• _About this task_
Repeat word for word every line of the data below, from the first through the line containing "Definition inactive_button : XrActionStateBoolean", and stop there.

• _Dataset entries_
· · ·
(** A stereo program with session handle 7, one swapchain per eye with three
    images each, focused and running. *)
Definition sample_world : World :=
  {| m_session := 7; m_appSpace := 21; m_environmentBlendMode := 1;
     m_configViews := [(1920, 1920); (1920, 1920)];
     m_swapchains := [ {| handle := 100; width := 1920; height := 1920 |};
                       {| handle := 101; width := 1920; height := 1920 |} ];
     m_swapchainImages := <[100 := [1000; 1001; 1002]]> (<[101 := [1010; 1011; 1012]]> ∅);
     m_views := [ {| view_pose := zero_pose; view_fov := zero_fov |};
                  {| view_pose := zero_pose; view_fov := zero_fov |} ];
     m_colorSwapchainFormat := 43;
     m_sessionState := XR_SESSION_STATE_FOCUSED; m_sessionRunning := true;
     m_input := sample_input; m_cloudxr := true; mGsIndex := 0;
     xrFrameEndInfoEXT := {| useHeadposeExt := 0; gsIndex := 0 |};
     trace := [] |}.

Definition no_flags : Flags := {| exitRenderLoop := false; requestRestart := false |}.

Definition released_button : XrActionStateBoolean :=
  {| b_currentState := XR_FALSE; b_changedSinceLastSync := XR_FALSE; b_isActive := XR_TRUE |}.
Definition inactive_button : XrActionStateBoolean :=
  {| b_currentState := XR_FALSE; b_changedSinceLastSync := XR_FALSE; b_isActive := XR_FALSE |}.
(** {active, changed, state} = {true, true, true} *)
Definition pressed_now : XrActionStateBoolean :=
  {| b_currentState := XR_TRUE; b_changedSinceLastSync := XR_TRUE; b_isActive := XR_TRUE |}.
(** {true, false, true} *)
Definition held_down : XrActionStateBoolean :=
  {| b_currentState := XR_TRUE; b_changedSinceLastSync := XR_FALSE; b_isActive := XR_TRUE |}.
(** {true, true, false} *)
Definition released_now : XrActionStateBoolean :=
  {| b_currentState := XR_FALSE; b_changedSinceLastSync := XR_TRUE; b_isActive := XR_TRUE |}.

Definition remote_matrix : cxrMatrix34 :=
  f32_of_Z <$> [1; 0; 0; 5;  0; 1; 0; 6;  0; 0; 1; 7].

Definition sample_frames : cxrFramesLatched :=
  {| poseID := 42; poseMatrix := remote_matrix;
     frames := [ {| texture := 500 |}; {| texture := 501 |} ] |}.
· · ·
• _Solved exercise_
(** A stereo program with session handle 7, one swapchain per eye with three
    images each, focused and running. *)
Definition sample_world : World :=
  {| m_session := 7; m_appSpace := 21; m_environmentBlendMode := 1;
     m_configViews := [(1920, 1920); (1920, 1920)];
     m_swapchains := [ {| handle := 100; width := 1920; height := 1920 |};
                       {| handle := 101; width := 1920; height := 1920 |} ];
     m_swapchainImages := <[100 := [1000; 1001; 1002]]> (<[101 := [1010; 1011; 1012]]> ∅);
     m_views := [ {| view_pose := zero_pose; view_fov := zero_fov |};
                  {| view_pose := zero_pose; view_fov := zero_fov |} ];
     m_colorSwapchainFormat := 43;
     m_sessionState := XR_SESSION_STATE_FOCUSED; m_sessionRunning := true;
     m_input := sample_input; m_cloudxr := true; mGsIndex := 0;
     xrFrameEndInfoEXT := {| useHeadposeExt := 0; gsIndex := 0 |};
     trace := [] |}.

Definition no_flags : Flags := {| exitRenderLoop := false; requestRestart := false |}.

Definition released_button : XrActionStateBoolean :=
  {| b_currentState := XR_FALSE; b_changedSinceLastSync := XR_FALSE; b_isActive := XR_TRUE |}.
Definition inactive_button : XrActionStateBoolean :=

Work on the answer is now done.